Scan the entries below. List each line with "induction".
··· EXERCISE INPUT
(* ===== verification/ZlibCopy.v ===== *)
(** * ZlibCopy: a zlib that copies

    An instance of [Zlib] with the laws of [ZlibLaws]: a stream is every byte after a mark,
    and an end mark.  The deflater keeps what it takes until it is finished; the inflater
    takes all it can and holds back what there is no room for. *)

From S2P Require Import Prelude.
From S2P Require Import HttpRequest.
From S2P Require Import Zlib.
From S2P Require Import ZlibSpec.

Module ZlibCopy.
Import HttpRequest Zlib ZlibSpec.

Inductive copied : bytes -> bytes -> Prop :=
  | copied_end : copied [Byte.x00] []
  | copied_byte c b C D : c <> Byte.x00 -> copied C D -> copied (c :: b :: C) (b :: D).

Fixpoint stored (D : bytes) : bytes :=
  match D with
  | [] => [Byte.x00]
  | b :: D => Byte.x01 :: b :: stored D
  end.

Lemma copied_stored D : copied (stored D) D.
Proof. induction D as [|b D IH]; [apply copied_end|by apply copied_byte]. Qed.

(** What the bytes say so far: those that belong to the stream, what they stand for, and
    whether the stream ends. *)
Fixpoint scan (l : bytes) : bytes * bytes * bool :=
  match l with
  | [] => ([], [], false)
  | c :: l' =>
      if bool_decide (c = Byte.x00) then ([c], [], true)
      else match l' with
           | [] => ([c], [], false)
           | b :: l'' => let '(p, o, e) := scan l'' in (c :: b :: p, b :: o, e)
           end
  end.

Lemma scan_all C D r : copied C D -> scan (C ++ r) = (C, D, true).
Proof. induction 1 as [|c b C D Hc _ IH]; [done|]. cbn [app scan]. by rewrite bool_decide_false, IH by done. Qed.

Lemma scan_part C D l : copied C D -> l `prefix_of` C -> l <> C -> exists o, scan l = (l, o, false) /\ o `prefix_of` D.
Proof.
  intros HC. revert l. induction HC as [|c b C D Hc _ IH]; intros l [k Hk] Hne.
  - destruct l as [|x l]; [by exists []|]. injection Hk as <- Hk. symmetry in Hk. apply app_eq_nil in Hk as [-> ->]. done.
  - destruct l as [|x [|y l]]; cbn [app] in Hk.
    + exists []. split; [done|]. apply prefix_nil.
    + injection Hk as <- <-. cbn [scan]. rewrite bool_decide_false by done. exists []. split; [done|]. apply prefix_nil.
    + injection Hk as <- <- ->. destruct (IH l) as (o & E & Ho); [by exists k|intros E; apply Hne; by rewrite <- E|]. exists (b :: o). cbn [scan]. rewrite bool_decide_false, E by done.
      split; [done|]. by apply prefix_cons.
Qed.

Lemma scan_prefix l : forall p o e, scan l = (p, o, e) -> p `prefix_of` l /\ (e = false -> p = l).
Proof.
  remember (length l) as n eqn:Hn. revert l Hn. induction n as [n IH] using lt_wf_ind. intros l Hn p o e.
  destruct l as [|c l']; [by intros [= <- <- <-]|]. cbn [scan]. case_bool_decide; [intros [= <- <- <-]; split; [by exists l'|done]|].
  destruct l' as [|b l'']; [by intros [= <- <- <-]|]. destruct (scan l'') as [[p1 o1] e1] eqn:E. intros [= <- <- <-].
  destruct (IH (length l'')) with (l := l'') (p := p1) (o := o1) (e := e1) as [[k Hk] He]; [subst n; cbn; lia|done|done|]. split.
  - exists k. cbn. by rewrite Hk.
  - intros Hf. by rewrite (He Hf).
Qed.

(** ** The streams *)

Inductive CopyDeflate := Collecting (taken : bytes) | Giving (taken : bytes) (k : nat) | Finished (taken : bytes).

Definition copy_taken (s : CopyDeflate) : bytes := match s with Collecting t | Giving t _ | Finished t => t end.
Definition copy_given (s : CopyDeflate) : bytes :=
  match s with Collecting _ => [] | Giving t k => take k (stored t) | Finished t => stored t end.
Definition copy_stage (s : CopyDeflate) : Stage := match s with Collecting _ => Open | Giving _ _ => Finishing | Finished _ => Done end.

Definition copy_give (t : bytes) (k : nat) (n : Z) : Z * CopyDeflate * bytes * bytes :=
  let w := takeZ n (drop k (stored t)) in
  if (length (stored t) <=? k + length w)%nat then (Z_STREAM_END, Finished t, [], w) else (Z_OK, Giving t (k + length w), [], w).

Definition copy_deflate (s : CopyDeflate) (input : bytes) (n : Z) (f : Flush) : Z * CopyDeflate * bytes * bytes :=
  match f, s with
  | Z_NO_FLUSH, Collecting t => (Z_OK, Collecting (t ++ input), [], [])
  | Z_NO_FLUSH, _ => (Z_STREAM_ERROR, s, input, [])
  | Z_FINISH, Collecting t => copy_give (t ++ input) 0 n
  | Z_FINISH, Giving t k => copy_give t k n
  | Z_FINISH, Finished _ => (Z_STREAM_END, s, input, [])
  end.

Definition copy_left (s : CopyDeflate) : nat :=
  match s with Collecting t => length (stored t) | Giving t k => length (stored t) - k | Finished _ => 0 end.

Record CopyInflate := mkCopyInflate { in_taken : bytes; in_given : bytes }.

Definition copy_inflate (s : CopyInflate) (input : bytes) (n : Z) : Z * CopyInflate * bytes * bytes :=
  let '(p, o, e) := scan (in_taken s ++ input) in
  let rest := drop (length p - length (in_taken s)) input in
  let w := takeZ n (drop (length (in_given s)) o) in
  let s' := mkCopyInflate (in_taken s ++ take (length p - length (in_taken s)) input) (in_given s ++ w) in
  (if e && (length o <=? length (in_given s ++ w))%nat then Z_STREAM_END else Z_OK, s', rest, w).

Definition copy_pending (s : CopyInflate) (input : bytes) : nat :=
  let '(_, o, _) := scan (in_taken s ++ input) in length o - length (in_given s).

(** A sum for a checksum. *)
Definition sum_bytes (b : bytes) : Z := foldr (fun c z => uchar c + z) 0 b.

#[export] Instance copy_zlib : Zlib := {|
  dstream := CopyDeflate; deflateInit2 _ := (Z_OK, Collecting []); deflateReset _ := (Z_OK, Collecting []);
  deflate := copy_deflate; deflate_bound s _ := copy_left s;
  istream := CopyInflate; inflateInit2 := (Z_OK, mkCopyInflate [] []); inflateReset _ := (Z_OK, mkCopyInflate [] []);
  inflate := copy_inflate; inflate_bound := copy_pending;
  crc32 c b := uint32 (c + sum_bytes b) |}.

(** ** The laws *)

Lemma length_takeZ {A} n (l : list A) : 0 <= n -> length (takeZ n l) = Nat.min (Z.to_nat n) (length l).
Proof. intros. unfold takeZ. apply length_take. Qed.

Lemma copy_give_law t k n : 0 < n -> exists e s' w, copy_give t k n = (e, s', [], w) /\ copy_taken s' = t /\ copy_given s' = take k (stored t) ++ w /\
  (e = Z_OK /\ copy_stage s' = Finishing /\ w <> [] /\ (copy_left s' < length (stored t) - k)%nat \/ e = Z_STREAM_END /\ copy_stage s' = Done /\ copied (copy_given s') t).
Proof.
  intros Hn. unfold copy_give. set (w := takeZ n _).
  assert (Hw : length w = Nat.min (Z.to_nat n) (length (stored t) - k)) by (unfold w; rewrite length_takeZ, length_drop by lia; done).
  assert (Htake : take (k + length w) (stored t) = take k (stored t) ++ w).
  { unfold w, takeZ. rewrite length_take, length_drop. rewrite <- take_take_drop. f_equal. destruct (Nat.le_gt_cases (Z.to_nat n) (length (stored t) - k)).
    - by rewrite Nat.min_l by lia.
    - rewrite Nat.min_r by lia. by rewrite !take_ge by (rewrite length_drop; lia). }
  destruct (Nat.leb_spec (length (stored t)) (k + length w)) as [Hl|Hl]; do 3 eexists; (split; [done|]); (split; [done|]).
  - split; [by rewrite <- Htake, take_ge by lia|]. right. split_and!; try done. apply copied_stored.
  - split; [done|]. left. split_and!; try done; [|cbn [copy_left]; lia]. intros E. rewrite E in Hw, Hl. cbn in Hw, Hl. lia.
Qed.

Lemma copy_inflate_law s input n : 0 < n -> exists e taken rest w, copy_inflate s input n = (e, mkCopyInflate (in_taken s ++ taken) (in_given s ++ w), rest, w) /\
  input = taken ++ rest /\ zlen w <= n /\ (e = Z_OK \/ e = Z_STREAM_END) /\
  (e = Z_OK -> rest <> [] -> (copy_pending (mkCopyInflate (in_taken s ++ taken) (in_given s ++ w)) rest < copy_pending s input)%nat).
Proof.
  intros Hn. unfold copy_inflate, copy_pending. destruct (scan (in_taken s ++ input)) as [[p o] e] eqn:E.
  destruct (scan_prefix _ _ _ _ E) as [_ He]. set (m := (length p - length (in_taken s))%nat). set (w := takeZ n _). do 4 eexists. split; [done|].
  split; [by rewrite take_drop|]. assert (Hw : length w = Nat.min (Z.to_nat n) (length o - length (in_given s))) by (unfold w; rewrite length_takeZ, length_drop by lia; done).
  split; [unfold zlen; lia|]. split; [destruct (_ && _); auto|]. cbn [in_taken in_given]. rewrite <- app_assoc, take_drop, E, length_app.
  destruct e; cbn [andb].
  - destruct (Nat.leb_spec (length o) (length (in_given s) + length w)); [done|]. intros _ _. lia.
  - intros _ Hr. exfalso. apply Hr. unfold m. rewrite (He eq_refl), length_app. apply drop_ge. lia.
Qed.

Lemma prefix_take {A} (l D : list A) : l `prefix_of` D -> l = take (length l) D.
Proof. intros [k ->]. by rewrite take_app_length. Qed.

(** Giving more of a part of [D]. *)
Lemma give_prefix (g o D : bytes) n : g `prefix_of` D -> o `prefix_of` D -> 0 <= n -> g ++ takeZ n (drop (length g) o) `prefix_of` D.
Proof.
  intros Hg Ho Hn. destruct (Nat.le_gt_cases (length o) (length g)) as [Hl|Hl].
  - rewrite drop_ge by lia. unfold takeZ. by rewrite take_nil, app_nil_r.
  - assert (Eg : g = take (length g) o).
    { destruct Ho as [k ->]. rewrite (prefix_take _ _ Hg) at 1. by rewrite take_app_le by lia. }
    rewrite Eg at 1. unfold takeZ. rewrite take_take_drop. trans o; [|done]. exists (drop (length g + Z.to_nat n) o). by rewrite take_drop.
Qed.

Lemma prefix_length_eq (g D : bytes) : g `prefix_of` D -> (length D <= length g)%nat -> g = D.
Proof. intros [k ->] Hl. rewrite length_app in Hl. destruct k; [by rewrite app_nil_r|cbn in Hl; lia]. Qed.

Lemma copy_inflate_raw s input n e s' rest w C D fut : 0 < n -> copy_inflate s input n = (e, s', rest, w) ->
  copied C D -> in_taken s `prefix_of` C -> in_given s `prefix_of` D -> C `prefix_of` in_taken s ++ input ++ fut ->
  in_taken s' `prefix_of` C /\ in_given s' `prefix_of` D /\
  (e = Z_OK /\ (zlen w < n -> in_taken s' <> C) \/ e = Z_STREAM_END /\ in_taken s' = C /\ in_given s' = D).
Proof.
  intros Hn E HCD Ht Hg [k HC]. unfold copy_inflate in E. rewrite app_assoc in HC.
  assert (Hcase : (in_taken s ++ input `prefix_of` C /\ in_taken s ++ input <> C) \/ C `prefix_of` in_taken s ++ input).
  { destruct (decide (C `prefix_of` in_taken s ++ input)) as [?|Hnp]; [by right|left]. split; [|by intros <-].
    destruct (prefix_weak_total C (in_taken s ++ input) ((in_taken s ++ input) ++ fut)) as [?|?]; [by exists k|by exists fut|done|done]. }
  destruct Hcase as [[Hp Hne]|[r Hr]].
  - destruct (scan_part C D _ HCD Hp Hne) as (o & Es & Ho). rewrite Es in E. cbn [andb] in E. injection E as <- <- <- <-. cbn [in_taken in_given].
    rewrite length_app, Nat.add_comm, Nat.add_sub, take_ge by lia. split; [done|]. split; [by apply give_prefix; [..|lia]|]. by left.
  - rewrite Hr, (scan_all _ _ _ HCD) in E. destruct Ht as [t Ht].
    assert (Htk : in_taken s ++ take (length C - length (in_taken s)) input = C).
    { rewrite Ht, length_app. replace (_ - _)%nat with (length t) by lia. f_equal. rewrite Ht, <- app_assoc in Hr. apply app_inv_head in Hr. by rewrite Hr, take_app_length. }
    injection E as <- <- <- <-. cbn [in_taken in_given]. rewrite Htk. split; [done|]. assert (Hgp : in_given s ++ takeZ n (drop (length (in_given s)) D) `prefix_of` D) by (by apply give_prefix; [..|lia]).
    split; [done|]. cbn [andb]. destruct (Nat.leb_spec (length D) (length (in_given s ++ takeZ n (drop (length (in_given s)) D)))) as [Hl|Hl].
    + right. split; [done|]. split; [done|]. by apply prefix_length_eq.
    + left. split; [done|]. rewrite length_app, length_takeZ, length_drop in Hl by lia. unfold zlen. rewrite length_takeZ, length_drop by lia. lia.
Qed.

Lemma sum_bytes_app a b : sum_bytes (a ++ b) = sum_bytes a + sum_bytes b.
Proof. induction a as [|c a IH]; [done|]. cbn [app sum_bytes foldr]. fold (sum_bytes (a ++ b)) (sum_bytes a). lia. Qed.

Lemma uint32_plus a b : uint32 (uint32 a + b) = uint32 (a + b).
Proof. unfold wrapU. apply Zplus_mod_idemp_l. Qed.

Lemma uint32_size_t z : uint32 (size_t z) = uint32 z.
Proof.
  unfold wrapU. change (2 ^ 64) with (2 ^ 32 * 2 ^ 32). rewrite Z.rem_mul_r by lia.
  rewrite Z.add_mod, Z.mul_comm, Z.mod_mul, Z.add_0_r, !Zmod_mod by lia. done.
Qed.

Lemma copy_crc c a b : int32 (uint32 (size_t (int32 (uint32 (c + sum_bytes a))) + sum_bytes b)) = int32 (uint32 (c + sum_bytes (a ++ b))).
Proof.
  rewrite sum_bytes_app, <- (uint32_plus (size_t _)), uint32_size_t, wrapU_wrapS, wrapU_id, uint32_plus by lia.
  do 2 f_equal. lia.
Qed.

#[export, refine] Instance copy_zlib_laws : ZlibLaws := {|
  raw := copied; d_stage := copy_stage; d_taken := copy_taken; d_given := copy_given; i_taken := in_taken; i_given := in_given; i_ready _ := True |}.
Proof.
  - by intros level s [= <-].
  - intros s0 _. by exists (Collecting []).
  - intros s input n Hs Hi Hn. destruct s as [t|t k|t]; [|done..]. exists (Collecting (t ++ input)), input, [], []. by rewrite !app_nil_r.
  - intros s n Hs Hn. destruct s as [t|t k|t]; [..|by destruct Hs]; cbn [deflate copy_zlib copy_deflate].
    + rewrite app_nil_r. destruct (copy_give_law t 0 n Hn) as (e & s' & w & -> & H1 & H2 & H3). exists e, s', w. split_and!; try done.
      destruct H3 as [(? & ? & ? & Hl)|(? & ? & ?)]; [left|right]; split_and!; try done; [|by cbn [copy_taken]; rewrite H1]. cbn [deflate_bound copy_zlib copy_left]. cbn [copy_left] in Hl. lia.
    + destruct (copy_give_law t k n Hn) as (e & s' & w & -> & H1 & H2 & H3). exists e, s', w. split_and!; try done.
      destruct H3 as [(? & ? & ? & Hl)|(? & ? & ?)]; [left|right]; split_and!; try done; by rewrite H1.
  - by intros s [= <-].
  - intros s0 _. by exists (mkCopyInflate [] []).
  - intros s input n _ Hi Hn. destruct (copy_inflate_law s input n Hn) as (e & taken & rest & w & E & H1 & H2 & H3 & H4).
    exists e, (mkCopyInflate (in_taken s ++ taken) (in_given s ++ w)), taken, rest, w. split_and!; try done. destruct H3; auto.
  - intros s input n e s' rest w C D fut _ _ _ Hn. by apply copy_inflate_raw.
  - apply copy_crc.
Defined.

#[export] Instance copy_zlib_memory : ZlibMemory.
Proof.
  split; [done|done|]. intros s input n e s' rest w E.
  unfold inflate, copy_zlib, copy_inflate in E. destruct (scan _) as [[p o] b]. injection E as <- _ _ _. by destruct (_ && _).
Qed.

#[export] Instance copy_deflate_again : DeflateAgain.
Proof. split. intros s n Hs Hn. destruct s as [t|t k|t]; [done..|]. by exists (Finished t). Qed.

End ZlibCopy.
······
* **RESPONSE TO THIS TASK**:
Proof. induction D as [|b D IH]; [apply copied_end|by apply copied_byte]. Qed.
Proof. induction 1 as [|c b C D Hc _ IH]; [done|]. cbn [app scan]. by rewrite bool_decide_false, IH by done. Qed.
  intros HC. revert l. induction HC as [|c b C D Hc _ IH]; intros l [k Hk] Hne.
  remember (length l) as n eqn:Hn. revert l Hn. induction n as [n IH] using lt_wf_ind. intros l Hn p o e.
Proof. induction a as [|c a IH]; [done|]. cbn [app sum_bytes foldr]. fold (sum_bytes (a ++ b)) (sum_bytes a). lia. Qed.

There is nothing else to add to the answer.